Quanto al lato evoluzionistico, come ci ricorda Gabriele Fedrigo, lo 
stesso Darwin sottolineava come il senso della bellezza «dipende dalla 
natura della nostra mente, indipendentemente dalle qualità realmente 
possedute dall'oggetto di ammirazione» e le sue basi biologiche devono 
quindi essere ricercate nella storia evolutiva delle specie.
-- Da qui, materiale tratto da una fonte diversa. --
(* ===== verification/Jobs.v ===== *)
(** * The durable job queue

    [packages/core/src/jobs.ts] (job types, payload contracts) and the job
    operations of [packages/db/src/postgres-job-source-store.ts]: enqueue,
    claim with its exclusion rules and heavy-job cap, lease heartbeat,
    recovery of stale claims, completion and failure fenced by the attempt
    number. *)

From S2P Require Import Prelude Schema Store Tables Sample.

Open Scope string_scope.

(** ** Job types and payloads: [packages/core/src/jobs.ts] *)

Definition gitCredentialSchema : zod :=
  ZObject [("userId", ZString); ("host", ZString); ("encryptedToken", ZString);
           ("persistAfterImport", ZBoolean)].

Definition jobPayloadSchemas : list (string * zod) :=
  [("import_source",
     ZObject [("importKind", ZOptional (ZEnum ["git"; "zip"]));
              ("gitUrl", ZOptional (ZNullable ZString));
              ("sourcePath", ZOptional (ZNullable ZString));
              ("gitCredential", ZOptional gitCredentialSchema);
              ("deployAfterImport", ZOptional ZBoolean);
              ("promoteAfterDeploy", ZOptional ZBoolean);
              ("origin", ZOptional (ZEnum ["git-sync"; "cli-upload"; "dashboard-upload"]));
              ("baseCommitSha", ZOptional (ZNullable ZString));
              ("dirty", ZOptional (ZNullable ZBoolean));
              ("uploadedBy", ZOptional (ZNullable ZString))]);
   ("build_deploy",
     ZObject [("promoteAfterDeploy", ZOptional ZBoolean);
              ("parentJobId", ZOptional ZString);
              ("deploymentId", ZOptional ZString)]);
   ("restart_deployment",
     ZObject [("deploymentId", ZOptional ZString); ("reason", ZOptional ZString)]);
   ("trigger_schedule",
     ZObject [("scheduleRunId", ZString); ("deploymentId", ZOptional ZString)]);
   ("ensure_deployment_running",
     ZObject [("deploymentId", ZString); ("runtimeInstanceId", ZString)]);
   ("archive_deployment",
     ZObject [("deploymentId", ZString); ("automatic", ZOptional ZBoolean)]);
   ("delete_project", ZObject [("sourcePaths", ZOptional (ZArray ZString))])].

Definition HEAVY_JOB_TYPES : list string := ["build_deploy"].

Definition LATENCY_SENSITIVE_JOB_TYPES : list string :=
  ["ensure_deployment_running"; "trigger_schedule"].

Definition PROJECT_MUTATION_JOB_TYPES : list string := ["import_source"; "build_deploy"].

Definition DEPLOYMENT_SCOPED_JOB_TYPES : list string :=
  ["ensure_deployment_running"; "restart_deployment"; "archive_deployment";
   "trigger_schedule"].

Definition isJobType (value : string) : bool :=
  bool_decide (value ∈ jobPayloadSchemas.*1).

Definition isJobStatus (value : string) : bool :=
  bool_decide (value ∈ ["queued"; "running"; "completed"; "failed"]).

Definition decodeJobPayload `{Platform} (type : string) (payload : json) : result json :=
  match (list_to_map jobPayloadSchemas : gmap string zod) !! type with
  | Some schema =>
      match zod_parse schema payload with
      | Some p => Ok p
      | None => Err InvalidPayload
      end
  | None => Err (Error "Cannot read properties of undefined (reading 'parse')")
  end.

(** The [Job] the stores return: the row without its lock and sequence. *)
Module JobView.
Record job_view : Type := mk {
  id : string; projectId : string; type : string; status : string;
  payload : json; attempts : Z; lastError : option string;
  createdAt : time; updatedAt : time
}.
End JobView.
Abbreviation job_view := JobView.job_view.

(** [jobRowToJob] of [packages/db/src/mappers.ts]. *)
Definition jobRowToJob `{Platform} (row : Job.job_row) : result job_view :=
  if negb (isJobType (Job.type row)) then
    Err (InvalidJobRecordError ("Invalid job type " +:+ json_quote (Job.type row)
                                +:+ " for " +:+ Job.id row +:+ "."))
  else if negb (isJobStatus (Job.status row)) then
    Err (InvalidJobRecordError ("Invalid job status " +:+ json_quote (Job.status row)
                                +:+ " for " +:+ Job.id row +:+ "."))
  else match decodeJobPayload (Job.type row) (Job.payload row) with
  | Err _ =>
      Err (InvalidJobRecordError ("Invalid job payload for " +:+ Job.id row +:+ " ("
                                  +:+ Job.type row +:+ ")."))
  | Ok payload =>
      Ok (JobView.mk (Job.id row) (Job.projectId row) (Job.type row) (Job.status row)
            payload (Job.attempts row) (Job.lastError row) (Job.createdAt row)
            (Job.updatedAt row))
  end.

(** Postgres [payload->>'key']: null for a missing key or a JSON null. *)
Definition payload_text `{Platform} (key : string) (payload : json) : option string :=
  match json_get key payload with
  | None | Some JNull => None
  | Some (JStr s) => Some s
  | Some j => Some (jsonb_text j)
  end.

(** [sanitizeStoredErrorText]: text bytes are UTF-8, so U+FFFD is three. *)
Definition replacement_character : string :=
  String (Ascii.ascii_of_nat 239) (String (Ascii.ascii_of_nat 191)
    (String (Ascii.ascii_of_nat 189) "")).

Fixpoint sanitizeStoredErrorText (value : string) : string :=
  match value with
  | "" => ""
  | String c rest =>
      (if bool_decide (c = Ascii.zero) then replacement_character else String c "")
      +:+ sanitizeStoredErrorText rest
  end.

(** ** The queue: [postgres-job-source-store.ts] *)

Section Queue.
Context `{Platform}.

(** [insertJobRowTx] of [postgres-store-support.ts]: the one validated insert.
    The NOTIFY that follows it carries no state. *)
Definition insertJobRowTx (projectId type : string) (payload : json)
    (createdAt updatedAt : option time) : Tx Job.job_row :=
  id <- createId "job" ;;
  decoded <- lift (decodeJobPayload type payload) ;;
  created <- now_or createdAt ;;
  updated <- now_or updatedAt ;;
  seq <- gets st_job_sequence ;;
  modify (fun s => s <| st_job_sequence ::= Z.succ |>) ;;
  insert_row jobs_table
    (Job.mk id projectId type "queued" decoded 0 None None seq created updated).

Definition enqueueJob (projectId type : string) (payload : option json) : Tx job_view :=
  row <- transaction (insertJobRowTx projectId type (default (JObj []) payload) None None) ;;
  job <- lift (jobRowToJob row) ;;
  throw_if (negb (bool_decide (JobView.type job = type)))
    (Error ("Enqueued job " +:+ JobView.id job +:+ " changed type at persistence.")) ;;
  ret job.

(** [mapped = rows.map(f)] for a mapper that throws. *)
Fixpoint map_result {A B} (f : A -> result B) (l : list A) : result (list B) :=
  match l with
  | [] => Ok []
  | a :: l =>
      match f a, map_result f l with
      | Ok b, Ok bs => Ok (b :: bs)
      | Err e, _ => Err e
      | _, Err e => Err e
      end
  end.

Definition listProjectJobs (projectId : string) (type : option string)
    (limit : option nat) : Tx (list job_view) :=
  found <- read (fun d =>
    select_where (fun j =>
      bool_decide (Job.projectId j = projectId) &&
      match type with Some ty => bool_decide (Job.type j = ty) | None => true end)
      (jobs d)) ;;
  mapped <- lift (map_result jobRowToJob
    (take (default 20 limit)
       (order_by (desc_by Job.createdAt) found))) ;;
  throw_if
    match type with
    | Some ty => existsb (fun j => negb (bool_decide (JobView.type j = ty))) mapped
    | None => false
    end (Error "Listed job changed type at persistence.") ;;
  ret mapped.

(** [or(eq(status, "queued"), eq(status, "running"))] *)
Definition job_pending (j : Job.job_row) : bool :=
  bool_decide (Job.status j = "queued") || bool_decide (Job.status j = "running").

(** The pending job of a type whose payload names [value] under [key], the
    newest first. *)
Definition pending_job (projectId type key value : string) (d : database)
    : option Job.job_row :=
  head (order_by (desc_by Job.createdAt)
    (select_where (fun j =>
       bool_decide (Job.projectId j = projectId) && bool_decide (Job.type j = type) &&
       job_pending j && bool_decide (payload_text key (Job.payload j) = Some value))
     (jobs d))).

Definition enqueueDeploymentArchive (projectId deploymentId : string) (automatic : bool)
    : Tx (job_view * bool) :=
  transaction (
    deployment <- read (fun d => deployments d !! deploymentId) ;;
    throw_if
      match deployment with
      | Some dep => negb (bool_decide (Deployment.projectId dep = projectId))
      | None => true
      end (Error "Deployment archive Project is invalid.") ;;
    existing <- read (pending_job projectId "archive_deployment" "deploymentId" deploymentId) ;;
    match existing with
    | Some row => job <- lift (jobRowToJob row) ;; ret (job, false)
    | None =>
        created <- insertJobRowTx projectId "archive_deployment"
          (JObj (("deploymentId", JStr deploymentId) ::
                 if automatic then [("automatic", JBool true)] else [])) None None ;;
        job <- lift (jobRowToJob created) ;;
        ret (job, true)
    end).

Definition enqueueDeploymentActivation (projectId deploymentId runtimeInstanceId : string)
    (now : option time) (staleAfterMs : Z) : Tx job_view :=
  now <- now_or now ;;
  transaction (
    runtimeInstance <- read (fun d => runtimeInstances d !! runtimeInstanceId) ;;
    throw_if
      match runtimeInstance with
      | Some rti => negb (bool_decide (RuntimeInstance.deploymentId rti = deploymentId))
      | None => true
      end (Error "Deployment activation RuntimeInstance is invalid.") ;;
    deployment <- read (fun d => deployments d !! deploymentId) ;;
    throw_if
      match deployment with
      | Some dep => negb (bool_decide (Deployment.projectId dep = projectId))
      | None => true
      end (Error "Deployment activation Project is invalid.") ;;
    existing <- read (pending_job projectId "ensure_deployment_running"
                        "runtimeInstanceId" runtimeInstanceId) ;;
    match existing with
    | Some row =>
        if bool_decide (Job.status row = "running") &&
           Z.leb (Job.updatedAt row) (now - staleAfterMs) then
          o <- update_key jobs_table (Job.id row) (fun _ => true)
                 (fun j => j <| Job.status := "queued" |> <| Job.lockedAt := None |>
                             <| Job.updatedAt := now |>) ;;
          updated <- some_or o (Error "Failed to recover stale Deployment activation job.") ;;
          lift (jobRowToJob updated)
        else lift (jobRowToJob row)
    | None =>
        created <- insertJobRowTx projectId "ensure_deployment_running"
          (JObj [("deploymentId", JStr deploymentId);
                 ("runtimeInstanceId", JStr runtimeInstanceId)]) (Some now) (Some now) ;;
        lift (jobRowToJob created)
    end).

(** ** Claiming *)

Definition is_type (types : list string) (j : Job.job_row) : bool :=
  bool_decide (Job.type j ∈ types).

Definition job_deployment (j : Job.job_row) : option string :=
  payload_text "deploymentId" (Job.payload j).

(** The [not exists] body of the claim: two jobs of one project that may not
    run at the same time. *)
Definition jobs_conflict (candidate running : Job.job_row) : bool :=
  bool_decide (Job.type candidate = "delete_project")
  || bool_decide (Job.type running = "delete_project")
  || (is_type DEPLOYMENT_SCOPED_JOB_TYPES candidate
      && bool_decide (job_deployment candidate = None))
  || (is_type DEPLOYMENT_SCOPED_JOB_TYPES running
      && bool_decide (job_deployment running = None))
  || (is_type PROJECT_MUTATION_JOB_TYPES candidate
      && is_type PROJECT_MUTATION_JOB_TYPES running)
  || (is_type DEPLOYMENT_SCOPED_JOB_TYPES candidate
      && is_type DEPLOYMENT_SCOPED_JOB_TYPES running
      && match job_deployment candidate, job_deployment running with
         | Some a, Some b => bool_decide (a = b)
         | _, _ => false
         end).

Definition job_running (j : Job.job_row) : bool := bool_decide (Job.status j = "running").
Ironizzando 
sull'arroganza di chi sosteneva che le bellezze della natura fossero 
state confezionate appositamente per il piacere dell'uomo, Darwin ne 
vedeva invece la spiegazione nei meccanismi selettivi a cui tutti gli 
organismi sono soggetti, e in particolare in quelli della selezione 
sessuale: alcuni caratteri, pur di per sé non vantaggiosi per la 
soprawivenza, sarebbero divenuti decisivi per essere scelti quali 
partner per l'accoppiamento, e di qui si sarebbero sviluppati in 
parallelo la bellezza di forme, colori e suoni della natura e le 
capacità estetiche dei cervelli che a tali stimoli dovevano attribuire 
un valore.
Un altro punto di vista sui delicati intrecci fra biologia e arte viene da 
Sandro Modeo, che analizza in chiave biologica ed evolutiva alcuni classici 
della letteratura. Questa prospettiva, in Italia spesso bollata come 
rozza e materialistica, riscuote invece interesse in altri paesi. Così 
c'è chi riconduce le pulsioni profonde dell'Iliade, come la competizione 
socioeconomica e sessuale, a dinamiche da «scimmia nuda»; e c'è chi 
coglie nel suo lessico riferimenti fisiologici che solo poi assumeranno 
un valore spiritualistico, come psyche che non indica ancora l'anima o 
la mente bensì il sangue o il respiro. L'Amleto è un vero trattato sul 
versante organico della depressione e lo Zibaldone precorre l'odierna 
sociobiologia vedendo la compassione come «il più raffinato egoismo». 
D'altronde, lo stesso Zola proclamava la necessità che lo scrittore 
conosca le acquisizioni scientifiche del proprio tempo, soprattutto nel 
campo della biologia, pena un anacronismo del proprio lavoro simile a 
quello di chi si ostini a essere tolemaico dopo Copernico.